“A map of the world that does not include a utopia,” said Oscar Wilde, “is one not even worth glancing at.” Having also written “The Soul of Man Under Socialism” we can imagine that Wilde was deeply engaged in the intellectual cartography of this map. Today, you can go online and find caches of obsolete maps at various points in human history that advertise a utopia, and always at their origin you’ll find the civilization that drew them. Now the maps have all been completed (there isn’t an inch of this planet we don’t have a satellite image of now) and no civilization can any longer claim the right to place itself at the center. The only place where utopias can still be found is where they’ve always been found: in books. One of these books––Thomas More’s book––which gave the genre its name, turns 500 this year.
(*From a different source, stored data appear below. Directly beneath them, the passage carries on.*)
Lemma inv_suspend q t b :
  proc_inv (MkProcs m n q (Some t) i pa ka) → m !! t = Some b →
  proc_inv (MkProcs (<[t := sk_set_status b Ready]> m) n (q ++ [t]) None i pa ka).
Proof.
  intros Hinv Hb. destruct (current_status q t b _ Hinv eq_refl Hb) as [Hrun Htq].
  eapply proc_inv_restatus; [done|done|..].
  - apply NoDup_app. split; [apply (pi_ready_nodup _ Hinv)|]. split; [set_solver|]. apply NoDup_singleton.
  - intros x [Hx| ->%list_elem_of_singleton]%elem_of_app; [by apply (pi_ready _ Hinv)|eauto].
  - done.
  - intros x bx Hx Hbx. unfold status_ok. destruct (sk_status bx); set_solver.
  - unfold status_ok. simpl. set_solver.
Qed.

Lemma inv_run q t b :
  proc_inv (MkProcs m n (t :: q) None i pa ka) → m !! t = Some b →
  proc_inv (MkProcs (<[t := sk_set_status b Running]> m) n q (Some t) i pa ka).
Proof.
  intros Hinv Hb. pose proof (pi_ready_nodup _ Hinv) as Hnd. simpl in Hnd. apply NoDup_cons in Hnd as [Ht Hnd].
  eapply proc_inv_restatus; [done|done|done|..].
  - intros x Hx. apply (pi_ready _ Hinv). set_solver.
  - intros x [= ->]. eauto.
  - intros x bx Hx Hbx. unfold status_ok. destruct (sk_status bx); set_solver.
  - done.
Qed.

Lemma inv_new q t b pid pa' ks ka' :
  proc_inv (MkProcs m n q (Some t) i pa ka) → m !! t = Some b → ra_room pa → ra_room ka →
  RecycleAllocator_alloc pa = (pid, pa') → RecycleAllocator_alloc ka = (ks, ka') →
  proc_inv (MkProcs (<[t := sk_set_children b (sk_children b ++ [n])]>
                       (<[n := MkSkeleton pid ks Ready (Some t) []]> m)) (n + 1) (q ++ [n]) (Some t) i pa' ka').
Proof.
  intros Hinv Hb Hpr Hkr Hpa Hka. destruct (current_status q t b _ Hinv eq_refl Hb) as [Hrun Htq].
  pose proof (pi_fresh _ Hinv) as Hn. simpl in Hn. assert (Htn : t < n) by eauto.
  assert (Hmn : m !! n = None). { destruct (m !! n) eqn:E; [|done]. specialize (Hn n (mk_is_Some _ _ E)). lia. }
  set (m1 := <[n := MkSkeleton pid ks Ready (Some t) []]> m).
  assert (Hm1t : m1 !! t = Some b) by (unfold m1; by rewrite lookup_insert_ne by lia).
  split; simpl.
  - intros x Hx. unfold m1 in Hx. rewrite !lookup_insert_is_Some in Hx. destruct Hx as [<-|[_ [<-|[_ Hx]]]]; [lia..|].
    specialize (Hn x Hx). lia.
  - apply NoDup_app. split; [apply (pi_ready_nodup _ Hinv)|]. split; [|apply NoDup_singleton].
    intros x Hx ->%list_elem_of_singleton. apply (pi_ready _ Hinv) in Hx. simpl in Hx. rewrite Hmn in Hx. by destruct Hx.
  - intros x Hx. apply lookup_insert_is_Some'. right. apply lookup_insert_is_Some'.
    apply elem_of_app in Hx as [Hx| ->%list_elem_of_singleton]; [right; by apply (pi_ready _ Hinv)|by left].
  - intros x [= ->]. rewrite lookup_insert_eq. eauto.
  - intros x bx Hbx. apply lookup_insert_Some in Hbx as [[<- <-]|[? Hbx]].
    { unfold status_ok. simpl. rewrite Hrun. split; [done|]. set_solver by lia. }
    apply lookup_insert_Some in Hbx as [[<- <-]|[? Hbx]].
    { unfold status_ok. simpl. set_solver by lia. }
    pose proof (pi_status _ Hinv x bx Hbx) as Hs. unfold status_ok in *. simpl in Hs. destruct (sk_status bx); set_solver.
  - apply tree_new; [apply (pi_tree _ Hinv)|done..].
  - apply (ids_same _ m1); [by eapply ids_alloc; [apply (pi_pid _ Hinv)|..]|]. intros x. by eapply fmap_lookup_insert.
  - apply (ids_same _ m1); [by eapply ids_alloc; [apply (pi_kstack _ Hinv)|..]|]. intros x. by eapply fmap_lookup_insert.
Qed.

Lemma exit_fmap {A} (g : skeleton → A) t b x :
  tree_ok m i → m !! t = Some b → t ≠ i →
  (∀ b b', sk_pid b = sk_pid b' → sk_kstack b = sk_kstack b' → g b = g b') →
  g <$> sk_exit i t b m !! x = g <$> m !! x.
Proof.
  intros Ht Hb Hti Hg. destruct (tr_root _ _ Ht) as (bi & Hbi & _).
  rewrite (exit_lookup i t b bi) by done. repeat case_decide; subst; simplify_option_eq; try done.
  - f_equal. by apply Hg.
  - f_equal. by apply Hg.
  - destruct (m !! x); simpl; [|done]. f_equal. by apply Hg.
Qed.

Lemma inv_exit q t b :
  proc_inv (MkProcs m n q (Some t) i pa ka) → m !! t = Some b → sk_pid b ≠ 0 →
  proc_inv (MkProcs (sk_exit i t b m) n q None i pa ka).
Proof.
  intros Hinv Hb Hpid. destruct (current_status q t b _ Hinv eq_refl Hb) as [Hrun Htq].
  pose proof (pi_tree _ Hinv) as Htree. simpl in Htree. destruct (tr_root _ _ Htree) as (bi & Hbi & Hbi0).
  assert (Hti : t ≠ i) by congruence.
  assert (Hdom : ∀ x, is_Some (sk_exit i t b m !! x) ↔ is_Some (m !! x)).
  { intros x. pose proof (exit_fmap (λ _, ()) t b x Htree Hb Hti ltac:(done)) as E.
    destruct (sk_exit i t b m !! x), (m !! x); done || (split; intros [? ?]; done). }
  split; simpl.
  - intros x Hx. apply (pi_fresh _ Hinv), Hdom, Hx.
  - apply (pi_ready_nodup _ Hinv).
  - intros x Hx. by apply Hdom, (pi_ready _ Hinv).
  - done.
  - intros x bx Hbx. rewrite (exit_lookup i t b bi) in Hbx by done. destruct (decide (x = t)) as [->|].
    { injection Hbx as <-. by unfold status_ok. }
    assert (∃ b0, m !! x = Some b0 ∧ sk_status bx = sk_status b0 ∧
                  (sk_children b0 = [] → x ≠ i → sk_children bx = [])) as (b0 & Hb0 & Es & Ec).
    { destruct (decide (x = i)) as [->|]; [injection Hbx as <-; exists bi; done|].
      case_decide; [|exists bx; done]. apply fmap_Some in Hbx as (b0 & ? & ->). by exists b0. }
    pose proof (pi_status _ Hinv x b0 Hb0) as Hs. unfold status_ok in *. simpl in Hs. rewrite Es.
    destruct (sk_status b0); naive_solver.
  - by apply tree_exit.
  - apply (ids_same _ m); [apply (pi_pid _ Hinv)|]. intros x. by apply exit_fmap.
  - apply (ids_same _ m); [apply (pi_kstack _ Hinv)|]. intros x. by apply exit_fmap.
Qed.

Lemma inv_reap q t b before c after bc pa' ka' :
  proc_inv (MkProcs m n q (Some t) i pa ka) → m !! t = Some b → sk_children b = before ++ c :: after →
  m !! c = Some bc → sk_status bc = Zombie →
  RecycleAllocator_dealloc pa (sk_pid bc) = Ok pa' → RecycleAllocator_dealloc ka (sk_kstack bc) = Ok ka' →
  proc_inv (MkProcs (delete c (<[t := sk_set_children b (before ++ after)]> m)) n q (Some t) i pa' ka').
Proof.
  intros Hinv Hb Hbs Hbc Hz Hpa Hka. destruct (current_status q t b _ Hinv eq_refl Hb) as [Hrun Htq].
  assert (Hct : c ≠ t) by congruence. set (m1 := <[t := sk_set_children b (before ++ after)]> m).
  assert (Hm1c : m1 !! c = Some bc) by (unfold m1; by rewrite lookup_insert_ne by done).
  assert (Hm1 : ∀ x bx, m1 !! x = Some bx → ∃ b0, m !! x = Some b0 ∧ sk_status bx = sk_status b0 ∧
                  (sk_children b0 = [] → sk_children bx = [])).
  { intros x bx Hbx. apply lookup_insert_Some in Hbx as [[<- <-]|[? Hbx]]; [|eauto]. exists b. split; [done|].
    split; [done|]. rewrite Hbs. intros H. by destruct before. }
  assert (Hnz := pi_status _ Hinv c bc Hbc). unfold status_ok in Hnz. simpl in Hnz. rewrite Hz in Hnz.
  destruct Hnz as (Hcc & Hcq & Hleaf & _).
  split; simpl.
  - intros x [bx Hbx]. apply lookup_delete_Some in Hbx as [_ Hbx]. apply Hm1 in Hbx as (b0 & ? & _).
    apply (pi_fresh _ Hinv). simpl. eauto.
  - apply (pi_ready_nodup _ Hinv).
  - intros x Hx. rewrite lookup_delete_ne by congruence. apply lookup_insert_is_Some'. right. by apply (pi_ready _ Hinv).
  - intros x [= ->]. rewrite lookup_delete_ne by congruence. unfold m1. rewrite lookup_insert_eq. eauto.
  - intros x bx Hbx. apply lookup_delete_Some in Hbx as [_ Hbx]. apply Hm1 in Hbx as (b0 & Hb0 & Es & Ec).
    pose proof (pi_status _ Hinv x b0 Hb0) as Hs. unfold status_ok in *. simpl in Hs. rewrite Es.
    destruct (sk_status b0); naive_solver.
  - by eapply tree_reap; [apply (pi_tree _ Hinv)|..].
  - eapply ids_dealloc; [|done|done]. apply (ids_same _ m); [apply (pi_pid _ Hinv)|]. intros x. by eapply fmap_lookup_insert.
  - eapply ids_dealloc; [|done|done]. apply (ids_same _ m); [apply (pi_kstack _ Hinv)|]. intros x. by eapply fmap_lookup_insert.
Qed.
End Preservation.

Lemma proc_step_inv p p' : proc_inv p → proc_step p p' → proc_inv p'.
Proof.
  intros Hinv Hstep. destruct Hstep; [by apply inv_suspend|by apply inv_run|by eapply inv_new|by apply inv_exit|].
  by eapply inv_reap.
Qed.

Lemma proc_steps_inv p p' : proc_inv p → rtc proc_step p p' → proc_inv p'.
Proof. intros Hinv Hs. induction Hs; eauto using proc_step_inv. Qed.

(** At most one transition. *)
Inductive proc_step01 (p : procs) : procs → Prop :=
| ps01_none : proc_step01 p p
| ps01_one p' : proc_step p p' → proc_step01 p p'.

#[export] Instance proc_step01_refl : Reflexive proc_step01.
Proof. intros p. constructor. Qed.

Lemma proc_step01_rtc p p' : proc_step01 p p' → rtc proc_step p p'.
Proof. destruct 1; [done|by apply rtc_once]. Qed.

(** While a task runs the ready queue only grows at its end. *)
Lemma proc_step01_queue p p' : proc_step01 p p' → p_current p ≠ None → ∃ x, p_ready p' = p_ready p ++ x.
Proof.
  intros [|p'' [] ] Hc; simpl in *; try done; try (exists []; by rewrite app_nil_r); eauto.
Qed.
Utopia was conceived in 1515 over the course of three months while More was stationed in Belgium negotiating the interpretation of a treaty that would give his king, Henry VIII, control over the wool and cotton trade in Europe. This visit provided the book’s mise-en-scène: there More met the Peter Gilles, who appears alongside More’s textual persona––and Raphael Hythlodaeus––a fictional companion to real Italian explorer Amerigo Vespucci (after whom the New World continents would later take their name). Hythlodaeus is the book’s central voice, a scholar and world traveler who narrates an account of a society that is described by Gilles as, “like Plato’s Republic, only better.”
Since its publication, Utopia has been, ironically enough, an object of disputed property rights. Disparate and contradictory schools of thought have all claimed ownership over it.